*Work to be completed:* The entries below contain a stretch that opens with the line containing "port_seal_block := seal_block;" and closes with the line containing "Lemma new_header_entry h"; set down that stretch exactly, both ends included, and nothing else.

§

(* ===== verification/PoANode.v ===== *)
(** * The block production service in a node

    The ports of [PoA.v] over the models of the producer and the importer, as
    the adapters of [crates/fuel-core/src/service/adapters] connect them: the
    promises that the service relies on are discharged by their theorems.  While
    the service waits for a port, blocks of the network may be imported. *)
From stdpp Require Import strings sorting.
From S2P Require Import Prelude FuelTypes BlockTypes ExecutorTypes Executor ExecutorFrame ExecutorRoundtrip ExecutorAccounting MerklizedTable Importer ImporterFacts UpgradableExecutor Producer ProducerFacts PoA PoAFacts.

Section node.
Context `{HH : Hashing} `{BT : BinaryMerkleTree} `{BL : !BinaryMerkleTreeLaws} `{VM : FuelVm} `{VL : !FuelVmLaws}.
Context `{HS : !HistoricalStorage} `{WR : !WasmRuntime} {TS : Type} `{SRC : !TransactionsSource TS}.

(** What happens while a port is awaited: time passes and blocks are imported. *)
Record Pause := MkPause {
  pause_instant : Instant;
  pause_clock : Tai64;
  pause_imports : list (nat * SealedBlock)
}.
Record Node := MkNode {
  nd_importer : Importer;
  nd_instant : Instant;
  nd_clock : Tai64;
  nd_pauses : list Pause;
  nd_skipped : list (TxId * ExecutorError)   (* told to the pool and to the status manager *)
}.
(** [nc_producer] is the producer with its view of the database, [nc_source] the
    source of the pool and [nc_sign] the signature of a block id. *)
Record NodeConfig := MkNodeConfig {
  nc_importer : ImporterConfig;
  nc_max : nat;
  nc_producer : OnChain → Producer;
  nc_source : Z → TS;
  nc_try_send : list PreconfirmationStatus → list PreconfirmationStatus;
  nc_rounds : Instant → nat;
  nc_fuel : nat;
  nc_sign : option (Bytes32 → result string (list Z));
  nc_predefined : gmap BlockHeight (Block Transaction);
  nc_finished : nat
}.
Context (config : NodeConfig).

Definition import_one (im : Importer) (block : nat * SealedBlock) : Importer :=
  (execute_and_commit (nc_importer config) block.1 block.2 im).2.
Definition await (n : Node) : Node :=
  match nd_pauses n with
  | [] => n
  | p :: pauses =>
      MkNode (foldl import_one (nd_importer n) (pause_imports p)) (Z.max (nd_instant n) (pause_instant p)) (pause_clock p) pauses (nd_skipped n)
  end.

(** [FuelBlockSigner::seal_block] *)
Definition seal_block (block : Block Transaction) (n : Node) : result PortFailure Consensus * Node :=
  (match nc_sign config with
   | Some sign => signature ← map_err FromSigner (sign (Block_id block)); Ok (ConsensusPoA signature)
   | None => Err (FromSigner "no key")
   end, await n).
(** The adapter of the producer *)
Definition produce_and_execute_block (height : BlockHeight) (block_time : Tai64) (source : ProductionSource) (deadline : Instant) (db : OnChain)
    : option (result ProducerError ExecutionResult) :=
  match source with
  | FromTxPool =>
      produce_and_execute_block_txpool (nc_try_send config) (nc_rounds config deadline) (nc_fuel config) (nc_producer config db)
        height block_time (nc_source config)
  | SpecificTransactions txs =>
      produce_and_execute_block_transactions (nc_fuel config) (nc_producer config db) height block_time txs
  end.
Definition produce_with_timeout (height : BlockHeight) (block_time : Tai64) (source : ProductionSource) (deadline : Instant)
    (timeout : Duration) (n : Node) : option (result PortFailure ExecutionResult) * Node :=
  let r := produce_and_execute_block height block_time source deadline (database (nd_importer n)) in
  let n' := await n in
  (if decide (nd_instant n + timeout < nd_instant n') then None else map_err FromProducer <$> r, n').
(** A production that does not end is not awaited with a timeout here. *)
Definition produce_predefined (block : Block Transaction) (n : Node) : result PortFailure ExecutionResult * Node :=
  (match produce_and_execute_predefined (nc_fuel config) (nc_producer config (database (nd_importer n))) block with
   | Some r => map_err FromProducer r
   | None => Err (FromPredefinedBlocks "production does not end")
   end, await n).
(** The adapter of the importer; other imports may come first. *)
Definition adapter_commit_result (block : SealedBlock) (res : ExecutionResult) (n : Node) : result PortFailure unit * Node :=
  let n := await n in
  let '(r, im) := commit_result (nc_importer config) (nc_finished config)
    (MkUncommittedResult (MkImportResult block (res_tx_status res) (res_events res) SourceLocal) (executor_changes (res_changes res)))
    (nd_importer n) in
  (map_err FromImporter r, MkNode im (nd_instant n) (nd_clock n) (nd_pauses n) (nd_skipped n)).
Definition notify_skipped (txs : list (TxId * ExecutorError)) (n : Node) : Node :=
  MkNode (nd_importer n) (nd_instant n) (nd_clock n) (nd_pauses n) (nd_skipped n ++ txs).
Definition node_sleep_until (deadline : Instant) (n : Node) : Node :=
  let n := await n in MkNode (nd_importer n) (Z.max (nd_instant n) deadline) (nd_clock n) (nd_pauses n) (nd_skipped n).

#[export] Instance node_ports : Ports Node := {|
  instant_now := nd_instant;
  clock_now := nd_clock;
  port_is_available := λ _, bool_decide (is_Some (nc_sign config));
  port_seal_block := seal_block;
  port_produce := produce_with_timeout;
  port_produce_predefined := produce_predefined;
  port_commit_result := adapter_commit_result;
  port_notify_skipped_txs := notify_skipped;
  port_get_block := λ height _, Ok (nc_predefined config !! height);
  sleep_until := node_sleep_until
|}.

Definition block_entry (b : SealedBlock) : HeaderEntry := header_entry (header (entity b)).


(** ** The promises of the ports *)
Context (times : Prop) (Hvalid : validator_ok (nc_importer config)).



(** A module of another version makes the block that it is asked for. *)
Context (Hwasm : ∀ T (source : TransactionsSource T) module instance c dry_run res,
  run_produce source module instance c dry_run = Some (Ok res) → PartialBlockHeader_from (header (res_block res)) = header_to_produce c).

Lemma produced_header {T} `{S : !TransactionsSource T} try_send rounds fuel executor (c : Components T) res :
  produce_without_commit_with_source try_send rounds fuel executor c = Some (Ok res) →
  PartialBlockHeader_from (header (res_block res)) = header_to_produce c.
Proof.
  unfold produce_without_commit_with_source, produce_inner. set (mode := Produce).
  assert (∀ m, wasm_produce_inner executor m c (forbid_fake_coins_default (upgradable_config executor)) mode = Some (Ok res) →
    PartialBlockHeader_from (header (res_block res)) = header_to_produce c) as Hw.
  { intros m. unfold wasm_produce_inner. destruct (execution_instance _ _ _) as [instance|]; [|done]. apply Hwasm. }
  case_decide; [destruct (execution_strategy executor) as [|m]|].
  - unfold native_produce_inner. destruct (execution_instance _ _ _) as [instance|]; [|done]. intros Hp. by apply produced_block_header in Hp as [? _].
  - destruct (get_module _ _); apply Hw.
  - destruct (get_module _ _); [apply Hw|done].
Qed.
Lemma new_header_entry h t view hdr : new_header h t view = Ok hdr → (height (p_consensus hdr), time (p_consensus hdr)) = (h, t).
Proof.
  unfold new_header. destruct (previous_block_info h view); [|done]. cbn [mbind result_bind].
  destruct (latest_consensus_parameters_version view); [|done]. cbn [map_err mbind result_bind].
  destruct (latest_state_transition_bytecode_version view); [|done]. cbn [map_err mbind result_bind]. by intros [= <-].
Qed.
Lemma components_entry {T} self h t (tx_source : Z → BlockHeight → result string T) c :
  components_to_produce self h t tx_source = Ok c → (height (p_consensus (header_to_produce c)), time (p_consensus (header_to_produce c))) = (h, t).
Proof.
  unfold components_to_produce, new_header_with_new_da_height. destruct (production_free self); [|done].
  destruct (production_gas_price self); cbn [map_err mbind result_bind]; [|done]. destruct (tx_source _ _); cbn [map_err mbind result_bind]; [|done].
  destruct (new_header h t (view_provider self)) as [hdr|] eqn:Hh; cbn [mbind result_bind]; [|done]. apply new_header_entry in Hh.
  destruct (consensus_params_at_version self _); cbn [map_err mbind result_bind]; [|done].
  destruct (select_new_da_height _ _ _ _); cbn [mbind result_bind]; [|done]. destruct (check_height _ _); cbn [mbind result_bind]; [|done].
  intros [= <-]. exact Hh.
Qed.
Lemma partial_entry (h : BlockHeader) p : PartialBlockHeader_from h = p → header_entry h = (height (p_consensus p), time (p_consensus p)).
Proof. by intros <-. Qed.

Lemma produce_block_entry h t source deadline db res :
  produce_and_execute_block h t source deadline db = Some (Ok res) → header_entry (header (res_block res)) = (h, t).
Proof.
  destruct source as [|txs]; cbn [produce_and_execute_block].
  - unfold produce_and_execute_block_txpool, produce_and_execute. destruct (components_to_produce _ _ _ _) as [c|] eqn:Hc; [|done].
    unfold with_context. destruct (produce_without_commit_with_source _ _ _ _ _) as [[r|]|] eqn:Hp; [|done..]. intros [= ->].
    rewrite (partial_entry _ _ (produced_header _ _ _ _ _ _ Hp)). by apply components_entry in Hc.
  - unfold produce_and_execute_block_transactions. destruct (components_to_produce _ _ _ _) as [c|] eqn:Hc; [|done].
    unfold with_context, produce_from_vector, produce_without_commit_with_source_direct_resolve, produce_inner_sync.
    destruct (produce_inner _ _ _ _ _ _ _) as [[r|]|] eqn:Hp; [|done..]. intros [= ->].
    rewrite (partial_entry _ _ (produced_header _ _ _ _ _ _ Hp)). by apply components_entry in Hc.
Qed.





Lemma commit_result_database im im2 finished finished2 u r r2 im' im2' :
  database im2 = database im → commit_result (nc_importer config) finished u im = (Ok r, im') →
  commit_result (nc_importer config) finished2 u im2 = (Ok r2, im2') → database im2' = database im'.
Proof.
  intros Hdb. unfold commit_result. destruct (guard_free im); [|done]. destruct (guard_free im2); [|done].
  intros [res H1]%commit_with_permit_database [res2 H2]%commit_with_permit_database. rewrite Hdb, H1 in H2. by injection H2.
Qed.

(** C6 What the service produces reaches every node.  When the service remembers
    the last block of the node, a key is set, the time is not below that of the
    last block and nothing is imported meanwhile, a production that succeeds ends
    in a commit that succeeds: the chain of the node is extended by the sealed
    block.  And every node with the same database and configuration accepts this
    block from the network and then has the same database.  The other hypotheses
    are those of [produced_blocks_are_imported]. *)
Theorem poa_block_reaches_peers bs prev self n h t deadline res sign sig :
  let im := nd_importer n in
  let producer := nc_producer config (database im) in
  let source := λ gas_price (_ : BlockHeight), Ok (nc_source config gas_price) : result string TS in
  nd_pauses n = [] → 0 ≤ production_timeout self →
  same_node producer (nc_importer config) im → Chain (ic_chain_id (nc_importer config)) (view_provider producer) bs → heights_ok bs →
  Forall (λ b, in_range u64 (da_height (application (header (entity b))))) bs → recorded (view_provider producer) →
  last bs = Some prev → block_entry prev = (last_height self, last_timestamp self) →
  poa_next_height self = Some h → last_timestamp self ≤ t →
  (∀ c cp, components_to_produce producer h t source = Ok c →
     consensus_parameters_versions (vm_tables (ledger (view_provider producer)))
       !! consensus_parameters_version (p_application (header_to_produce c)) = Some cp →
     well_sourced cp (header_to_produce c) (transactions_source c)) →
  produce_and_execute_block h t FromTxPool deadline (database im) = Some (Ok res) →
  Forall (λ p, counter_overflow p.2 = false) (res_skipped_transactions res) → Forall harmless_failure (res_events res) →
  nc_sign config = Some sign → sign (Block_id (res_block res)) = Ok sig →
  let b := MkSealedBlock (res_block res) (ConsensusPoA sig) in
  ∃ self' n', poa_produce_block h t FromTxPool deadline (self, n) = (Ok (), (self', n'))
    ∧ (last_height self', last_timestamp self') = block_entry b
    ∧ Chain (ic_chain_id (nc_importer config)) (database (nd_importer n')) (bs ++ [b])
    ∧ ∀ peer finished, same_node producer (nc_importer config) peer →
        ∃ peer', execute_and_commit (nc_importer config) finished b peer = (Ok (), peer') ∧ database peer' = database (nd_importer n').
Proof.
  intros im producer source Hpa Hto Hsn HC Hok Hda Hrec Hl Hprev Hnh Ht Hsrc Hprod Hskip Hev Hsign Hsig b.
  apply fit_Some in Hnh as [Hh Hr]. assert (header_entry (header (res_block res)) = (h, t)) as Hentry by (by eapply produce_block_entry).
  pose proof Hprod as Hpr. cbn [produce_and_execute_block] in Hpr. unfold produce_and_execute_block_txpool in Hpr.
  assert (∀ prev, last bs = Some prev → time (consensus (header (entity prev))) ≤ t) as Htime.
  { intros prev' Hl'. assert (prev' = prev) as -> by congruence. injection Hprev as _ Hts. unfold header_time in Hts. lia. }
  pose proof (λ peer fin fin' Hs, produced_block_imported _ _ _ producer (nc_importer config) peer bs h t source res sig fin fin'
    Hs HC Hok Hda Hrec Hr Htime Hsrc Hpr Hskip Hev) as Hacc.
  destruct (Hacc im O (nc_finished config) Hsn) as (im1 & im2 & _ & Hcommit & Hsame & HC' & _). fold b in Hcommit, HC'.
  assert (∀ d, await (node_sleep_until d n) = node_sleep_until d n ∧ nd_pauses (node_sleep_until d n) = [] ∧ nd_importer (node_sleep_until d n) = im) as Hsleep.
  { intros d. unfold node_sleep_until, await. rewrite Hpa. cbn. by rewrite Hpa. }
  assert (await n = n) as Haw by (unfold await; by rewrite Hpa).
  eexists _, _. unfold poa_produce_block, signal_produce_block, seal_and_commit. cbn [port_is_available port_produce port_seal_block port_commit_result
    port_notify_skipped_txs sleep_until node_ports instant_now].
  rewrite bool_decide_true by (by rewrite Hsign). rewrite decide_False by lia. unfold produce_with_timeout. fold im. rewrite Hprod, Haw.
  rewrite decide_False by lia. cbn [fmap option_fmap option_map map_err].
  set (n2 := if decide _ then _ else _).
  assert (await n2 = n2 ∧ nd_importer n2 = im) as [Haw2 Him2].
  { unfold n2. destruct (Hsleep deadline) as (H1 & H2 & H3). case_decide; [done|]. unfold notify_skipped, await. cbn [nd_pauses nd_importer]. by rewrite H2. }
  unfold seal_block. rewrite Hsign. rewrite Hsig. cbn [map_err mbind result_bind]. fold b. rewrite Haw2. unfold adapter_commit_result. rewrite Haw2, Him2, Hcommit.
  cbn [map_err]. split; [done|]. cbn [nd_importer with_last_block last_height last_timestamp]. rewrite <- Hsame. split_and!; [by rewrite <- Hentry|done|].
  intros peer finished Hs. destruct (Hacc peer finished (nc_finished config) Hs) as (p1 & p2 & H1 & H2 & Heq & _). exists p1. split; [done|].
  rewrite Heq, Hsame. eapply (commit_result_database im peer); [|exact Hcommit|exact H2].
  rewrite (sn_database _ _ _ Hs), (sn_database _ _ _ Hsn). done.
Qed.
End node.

§

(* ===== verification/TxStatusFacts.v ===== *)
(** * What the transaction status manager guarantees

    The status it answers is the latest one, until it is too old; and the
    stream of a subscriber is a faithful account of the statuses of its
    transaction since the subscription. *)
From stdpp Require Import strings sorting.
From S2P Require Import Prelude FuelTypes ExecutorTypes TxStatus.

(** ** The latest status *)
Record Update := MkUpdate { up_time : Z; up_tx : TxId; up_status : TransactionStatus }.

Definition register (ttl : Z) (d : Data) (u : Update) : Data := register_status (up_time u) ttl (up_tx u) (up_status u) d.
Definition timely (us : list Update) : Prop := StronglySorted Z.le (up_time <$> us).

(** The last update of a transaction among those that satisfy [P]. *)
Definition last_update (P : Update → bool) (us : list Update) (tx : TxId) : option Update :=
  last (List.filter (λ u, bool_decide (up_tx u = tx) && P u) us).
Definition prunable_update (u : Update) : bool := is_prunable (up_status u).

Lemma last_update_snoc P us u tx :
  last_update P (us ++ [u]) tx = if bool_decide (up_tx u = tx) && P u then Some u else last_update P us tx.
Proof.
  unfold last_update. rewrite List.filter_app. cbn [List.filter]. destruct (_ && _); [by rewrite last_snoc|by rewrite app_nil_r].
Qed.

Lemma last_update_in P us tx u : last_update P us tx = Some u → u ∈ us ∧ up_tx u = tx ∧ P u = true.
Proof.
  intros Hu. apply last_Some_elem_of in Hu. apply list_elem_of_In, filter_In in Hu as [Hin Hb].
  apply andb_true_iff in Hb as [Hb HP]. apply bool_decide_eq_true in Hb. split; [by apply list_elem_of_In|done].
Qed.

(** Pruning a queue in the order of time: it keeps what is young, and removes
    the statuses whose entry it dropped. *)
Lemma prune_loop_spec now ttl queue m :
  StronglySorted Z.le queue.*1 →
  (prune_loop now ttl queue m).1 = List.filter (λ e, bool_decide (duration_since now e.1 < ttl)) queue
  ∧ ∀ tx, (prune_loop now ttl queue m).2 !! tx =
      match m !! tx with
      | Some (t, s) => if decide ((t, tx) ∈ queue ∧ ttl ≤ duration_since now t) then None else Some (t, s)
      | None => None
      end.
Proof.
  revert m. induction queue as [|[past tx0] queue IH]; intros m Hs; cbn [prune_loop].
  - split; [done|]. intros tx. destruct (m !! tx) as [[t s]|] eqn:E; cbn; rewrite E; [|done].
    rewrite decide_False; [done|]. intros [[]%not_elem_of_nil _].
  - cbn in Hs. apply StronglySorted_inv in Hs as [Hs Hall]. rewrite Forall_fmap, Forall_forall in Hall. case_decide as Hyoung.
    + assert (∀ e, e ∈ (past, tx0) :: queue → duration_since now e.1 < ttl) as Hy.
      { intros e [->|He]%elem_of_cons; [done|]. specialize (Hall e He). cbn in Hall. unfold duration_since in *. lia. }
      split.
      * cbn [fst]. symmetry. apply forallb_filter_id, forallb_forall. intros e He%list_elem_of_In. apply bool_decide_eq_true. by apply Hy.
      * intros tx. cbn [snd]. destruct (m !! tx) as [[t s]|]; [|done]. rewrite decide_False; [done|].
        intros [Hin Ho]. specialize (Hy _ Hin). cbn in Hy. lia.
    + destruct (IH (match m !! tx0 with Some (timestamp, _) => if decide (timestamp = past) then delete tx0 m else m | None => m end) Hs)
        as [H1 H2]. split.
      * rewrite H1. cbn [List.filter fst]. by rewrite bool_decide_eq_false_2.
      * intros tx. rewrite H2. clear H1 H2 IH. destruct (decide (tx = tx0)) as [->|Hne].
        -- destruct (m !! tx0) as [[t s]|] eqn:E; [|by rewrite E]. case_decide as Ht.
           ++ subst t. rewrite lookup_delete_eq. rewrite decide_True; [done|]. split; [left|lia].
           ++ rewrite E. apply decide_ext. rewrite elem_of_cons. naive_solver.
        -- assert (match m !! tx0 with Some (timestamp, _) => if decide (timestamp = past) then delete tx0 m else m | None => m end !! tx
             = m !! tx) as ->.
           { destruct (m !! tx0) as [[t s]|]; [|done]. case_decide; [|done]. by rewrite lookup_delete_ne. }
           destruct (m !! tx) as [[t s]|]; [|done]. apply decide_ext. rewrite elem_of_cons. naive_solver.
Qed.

§

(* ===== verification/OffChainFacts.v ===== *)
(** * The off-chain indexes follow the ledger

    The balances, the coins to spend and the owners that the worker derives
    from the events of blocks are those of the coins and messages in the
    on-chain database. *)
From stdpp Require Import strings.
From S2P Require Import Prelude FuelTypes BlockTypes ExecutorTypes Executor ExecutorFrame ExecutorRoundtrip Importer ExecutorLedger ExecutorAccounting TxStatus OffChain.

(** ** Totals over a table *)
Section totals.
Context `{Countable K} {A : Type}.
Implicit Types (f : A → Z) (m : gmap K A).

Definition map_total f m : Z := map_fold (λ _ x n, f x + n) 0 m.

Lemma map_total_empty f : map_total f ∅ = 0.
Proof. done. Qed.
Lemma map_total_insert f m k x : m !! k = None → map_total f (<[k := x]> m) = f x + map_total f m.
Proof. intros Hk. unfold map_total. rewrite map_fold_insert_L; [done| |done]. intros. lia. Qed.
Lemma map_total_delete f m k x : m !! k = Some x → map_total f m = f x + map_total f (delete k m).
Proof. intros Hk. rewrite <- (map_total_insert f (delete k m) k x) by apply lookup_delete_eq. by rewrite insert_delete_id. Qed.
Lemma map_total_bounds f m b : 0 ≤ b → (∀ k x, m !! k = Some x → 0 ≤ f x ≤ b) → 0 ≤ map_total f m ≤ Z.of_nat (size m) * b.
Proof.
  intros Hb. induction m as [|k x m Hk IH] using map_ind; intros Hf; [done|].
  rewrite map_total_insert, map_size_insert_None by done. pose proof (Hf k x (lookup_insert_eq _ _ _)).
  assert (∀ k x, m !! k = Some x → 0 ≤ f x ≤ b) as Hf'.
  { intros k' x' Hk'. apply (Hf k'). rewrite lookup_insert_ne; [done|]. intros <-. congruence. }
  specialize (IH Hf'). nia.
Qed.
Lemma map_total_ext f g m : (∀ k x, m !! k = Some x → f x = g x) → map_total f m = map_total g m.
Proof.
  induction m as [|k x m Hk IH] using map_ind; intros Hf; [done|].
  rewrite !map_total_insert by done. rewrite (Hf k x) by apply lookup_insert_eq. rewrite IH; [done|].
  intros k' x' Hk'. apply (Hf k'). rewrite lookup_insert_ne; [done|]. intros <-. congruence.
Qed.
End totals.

§

*Result for this exercise:*
  port_seal_block := seal_block;
  port_produce := produce_with_timeout;
  port_produce_predefined := produce_predefined;
  port_commit_result := adapter_commit_result;
  port_notify_skipped_txs := notify_skipped;
  port_get_block := λ height _, Ok (nc_predefined config !! height);
  sleep_until := node_sleep_until
|}.

Definition block_entry (b : SealedBlock) : HeaderEntry := header_entry (header (entity b)).


(** ** The promises of the ports *)
Context (times : Prop) (Hvalid : validator_ok (nc_importer config)).



(** A module of another version makes the block that it is asked for. *)
Context (Hwasm : ∀ T (source : TransactionsSource T) module instance c dry_run res,
  run_produce source module instance c dry_run = Some (Ok res) → PartialBlockHeader_from (header (res_block res)) = header_to_produce c).

Lemma produced_header {T} `{S : !TransactionsSource T} try_send rounds fuel executor (c : Components T) res :
  produce_without_commit_with_source try_send rounds fuel executor c = Some (Ok res) →
  PartialBlockHeader_from (header (res_block res)) = header_to_produce c.
Proof.
  unfold produce_without_commit_with_source, produce_inner. set (mode := Produce).
  assert (∀ m, wasm_produce_inner executor m c (forbid_fake_coins_default (upgradable_config executor)) mode = Some (Ok res) →
    PartialBlockHeader_from (header (res_block res)) = header_to_produce c) as Hw.
  { intros m. unfold wasm_produce_inner. destruct (execution_instance _ _ _) as [instance|]; [|done]. apply Hwasm. }
  case_decide; [destruct (execution_strategy executor) as [|m]|].
  - unfold native_produce_inner. destruct (execution_instance _ _ _) as [instance|]; [|done]. intros Hp. by apply produced_block_header in Hp as [? _].
  - destruct (get_module _ _); apply Hw.
  - destruct (get_module _ _); [apply Hw|done].
Qed.
Lemma new_header_entry h t view hdr : new_header h t view = Ok hdr → (height (p_consensus hdr), time (p_consensus hdr)) = (h, t).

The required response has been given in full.